Highlighted
One Star

Using Document data type for XML processing in Talend

I'm confused about the standard procedure for processing XML files in Talend. I read about the recommendation to use the Document data type as show in the attached screenshot. But there seems to be another way: a separate schema column per xml node. What is the difference between the both approaches. Are there advantages/disadvantages? Are there scenarios where only one of both leads to success? What is the preferred way for XML-to-XML transformations with many loops? Do both ways run with mappings (tMap/tXMLMap)?
1 REPLY
One Star

Re: Using Document data type for XML processing in Talend

ohofrichter - I will attempt to answer your questions - gurus - keep me honest...
In the beginning, there was tMap. It was (and is) the main transformation component within Talend. If you had XML files and needed to do transformations on the elements within the file and either write to a DB or to another XML file, you had to extract the XML elements as separate fields using say the tFileInputXML or tFileInputMSXML (or other XML input components) and pass them to the tMap for transformation. Then tXMLMap was introduced for directly receiving XML documents and performing transformations in one step.
Because tMap / tXMLMap are not starting components, what's the difference in reading a file as individual fields vs. a document prior to passing to tMap/tXMLMap?
When you use the tFileInputXML component for example, you can extract the individual elements (fields) by setting up your schema with those fields. Coming out of the component, you'd have a row of data with the individual fields exposed (much like reading a table or flat file). This can be passed into a tMap / tXMLMap for transformation. (Yes, the tXMLMap can receive data rows with individuals fields! - and this could be for a scenario where you want to transform and directly create an XML document from the transform step).
Alternatively, when you want to simply read a XML file but not extract the elements in the read step, you set the tFileInputXML component to read the XML as a 'Document' in your schema. When you do this, the XML is read as-is and passed into the tXMLMap component. In this case, you'd NOT be using the tMap component, because it can not parse XML documents - just 'tables' of data. Once you get it in tXMLMap, you can join with other data from databases or XML files, do transformations and generate XML documents or 'tables' of data.
Now on your other question - "a separate schema column per xml node". Every XML file has a root node - the base of the file. Then that has children nodes etc... which make it nested. What you then have to examine is if you can 'extract' all the nested elements of the XML with a single XPath query. The XPath query will define, from the root, the path to get all the fields. Take a look at the attached files. In one, you have 1 Xpath query, because you can map from the root node all down to the child node in the XML (above the lowest elements) and get all the elements. In the other image, you see that we have 2 child nodes that are siblings, not nested one in the other. In this case, we need separate XPath queries to get the respective elements.
What do you do in either case? The tFileInputXML is designed to have one Root XPath query.

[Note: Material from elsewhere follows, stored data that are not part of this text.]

(** The printed percentage is at most half a hundredth away from
    [100 * c / v]. The two roundings of the doubles move the value by
    less than the distance that separates [100 * c / v] from the
    nearest point halfway between two hundredths, unless it is on such
    a point. *)
Lemma percent_near numberToString c v :
  0 <= c <= 10 ^ 11 -> 0 < v < 2 ^ 53 ->
  exists n,
    Double.percentToFixed2 numberToString c v = Double.point2 n
    /\ 2 * Z.abs (n * v - 10000 * c) <= v.
Proof.
  intros Hc Hv. unfold Double.percentToFixed2.
  destruct (ofZ_spec v Hv) as (m2 & b & -> & Hb & Em2 & Hm2).
  destruct (Z.eq_dec c 0) as [->|Hc0].
  { exists 0. split; [reflexivity|lia]. }
  assert (Hc53 : 0 < c < 2 ^ 53).
  { change (10 ^ 11) with 100000000000 in Hc.
    change (2 ^ 53) with 9007199254740992. lia. }
  destruct (ofZ_spec c Hc53) as (m1 & a & -> & Ha & Em1 & Hm1).
  assert (Ha16 : 16 <= a).
  { destruct (Z.leb_spec 16 a) as [|Hlt]; [assumption|exfalso].
    assert (2 ^ a <= 2 ^ 15) by (apply Z.pow_le_mono_r; lia).
    change (10 ^ 11) with 100000000000 in Hc.
    change (2 ^ 15) with 32768 in *.
    change (2 ^ 52) with 4503599627370496 in *. nia. }
  destruct (div_finite_spec m1 m2 a b Hm1 Hm2 Ha Hb)
    as (mq & sh & -> & Hsh & Hmq & Hdiv).
  destruct (mul_100_spec mq (b - a - 53 + sh) Hmq ltac:(lia))
    as (mp & d & -> & Hd & Hmp & Hmul).
  set (k := - (b - a - 53 + sh + d)).
  assert (Hk : 7 <= k) by (unfold k; lia).
  replace (b - a - 53 + sh + d) with (- k) by (unfold k; lia).
  assert (HT : 0 < 2 ^ k) by (apply Z.pow_pos_nonneg; lia).
  unfold Double.toFixed2.
  replace (Double.atLeast1e21 mp (- k)) with false.
  2:{ symmetry. unfold Double.atLeast1e21.
      replace (0 <=? - k) with false by (symmetry; apply Z.leb_gt; lia).
      apply Z.leb_gt. replace (- - k) with k by lia.
      change (10 ^ 21) with 1000000000000000000000.
      change (2 ^ 53) with 9007199254740992 in Hmp. nia. }
  exists (Double.hundredths mp (- k)). split; [reflexivity|].
  pose proof (hundredths_spec mp k ltac:(lia)) as Hn.
  set (n := Double.hundredths mp (- k)) in *.
  (* the quotient, without the scaling of the operands *)
  assert (Hq : 2 * Z.abs (Z.pos mq * v - c * (2 ^ k * 2 ^ d)) <= v).
  { assert (Hpow : 2 ^ a * 2 ^ 53 = 2 ^ k * 2 ^ d * (2 ^ sh * 2 ^ b)).
    { rewrite <- !Z.pow_add_r by lia. f_equal. unfold k. lia. }
    rewrite Em1, Em2 in Hdiv.
    assert (HG : 0 < 2 ^ sh * 2 ^ b).
    { apply Z.mul_pos_pos; apply Z.pow_pos_nonneg; lia. }
    set (G := 2 ^ sh * 2 ^ b) in *.
    replace (Z.pos mq * (2 ^ sh * (v * 2 ^ b)))
      with (Z.pos mq * v * G) in Hdiv by (unfold G; lia).
    replace (c * 2 ^ a * 2 ^ 53) with (c * (2 ^ k * 2 ^ d) * G) in Hdiv
      by (rewrite <- (Z.mul_assoc c (2 ^ a) (2 ^ 53)), Hpow; lia).
    replace (2 ^ sh * (v * 2 ^ b)) with (v * G) in Hdiv by (unfold G; lia).
    rewrite <- Z.mul_sub_distr_r, Z.abs_mul, (Z.abs_eq G) in Hdiv by lia.
    apply (Z.mul_le_mono_pos_r _ _ G HG). lia. }
  set (T := 2 ^ k) in *.
  destruct Hn as [Hn1 Hn2].
  change (2 ^ 52) with 4503599627370496 in *.
  change (2 ^ 53) with 9007199254740992 in *.
  change (10 ^ 11) with 100000000000 in *.
  assert (HcT : c * T <= 100000000000 * T)
    by (apply Z.mul_le_mono_nonneg_r; lia).
  assert (Hmv : 4503599627370496 * v <= Z.pos mq * v)
    by (apply Z.mul_le_mono_nonneg_r; lia).
  assert (Hmul1 : 2 * (Z.pos mp * 2 ^ d - 100 * Z.pos mq) * v <= 2 ^ d * v)
    by (apply Z.mul_le_mono_nonneg_r; lia).
  assert (Hmul2 : 2 * (100 * Z.pos mq - Z.pos mp * 2 ^ d) * v <= 2 ^ d * v)
    by (apply Z.mul_le_mono_nonneg_r; lia).
  assert (Hn1v : (2 * n - 1) * T * v <= 200 * Z.pos mp * v)
    by (apply Z.mul_le_mono_nonneg_r; lia).
  assert (Hn2v : 200 * Z.pos mp * v < (2 * n + 1) * T * v)
    by (apply Z.mul_lt_mono_pos_r; lia).
  assert (Hq1 : 2 * (Z.pos mq * v - c * (T * 2 ^ d)) <= v) by lia.
  assert (Hq2 : 2 * (c * (T * 2 ^ d) - Z.pos mq * v) <= v) by lia.
  clear Hq Hmul Hdiv Hn1 Hn2.
  destruct (Z.le_gt_cases (2 * Z.abs (n * v - 10000 * c)) v) as [Hok|Hbad];
    [exact Hok|exfalso].
  assert (Hcase : 1 <= 2 * (n * v - 10000 * c) - v
                  \/ 1 <= 2 * (10000 * c - n * v) - v) by lia.
  clear Hbad.
  assert (Hd3 : d = 6 \/ d = 7 \/ d = 8) by lia.
  destruct Hcase as [Hgap|Hgap];
    apply (Z.mul_le_mono_nonneg_r _ _ (T * 2 ^ d)) in Hgap;
    try (apply Z.mul_nonneg_nonneg; [lia | apply Z.pow_nonneg; lia]);
    destruct Hd3 as [-> | [-> | ->]];
    change (2 ^ 6) with 64 in *; change (2 ^ 7) with 128 in *;
    change (2 ^ 8) with 256 in *; lia.
Qed.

So if you used it on a file that has sibling child nodes as shown on here, you will not get all the data in the XML *correctly*. In this case, you need a component that can read the separate nodes, and for this, you could use the tFileInputMSXML component. The 'MS' in the name indicates 'multi-schema' - hence it's able to read and create separate schema from 1 file using defined XPath queries.
Because we have the tXMLMap component which is very versatile and powerful, you can also parse single-schema and multi-schema files directly within the component. Within the tXMLMap component, you can read in an XML document, and you can set loops and groups to read the XML correctly. Looking at the example data in the attached XMLs, you'd set loops at the 'product' and 'keywords' child nodes... For more, see examples at the bottom of https://help.talend.com/search/all?query=tXMLMap+operation&content-lang=en
Hope this helps...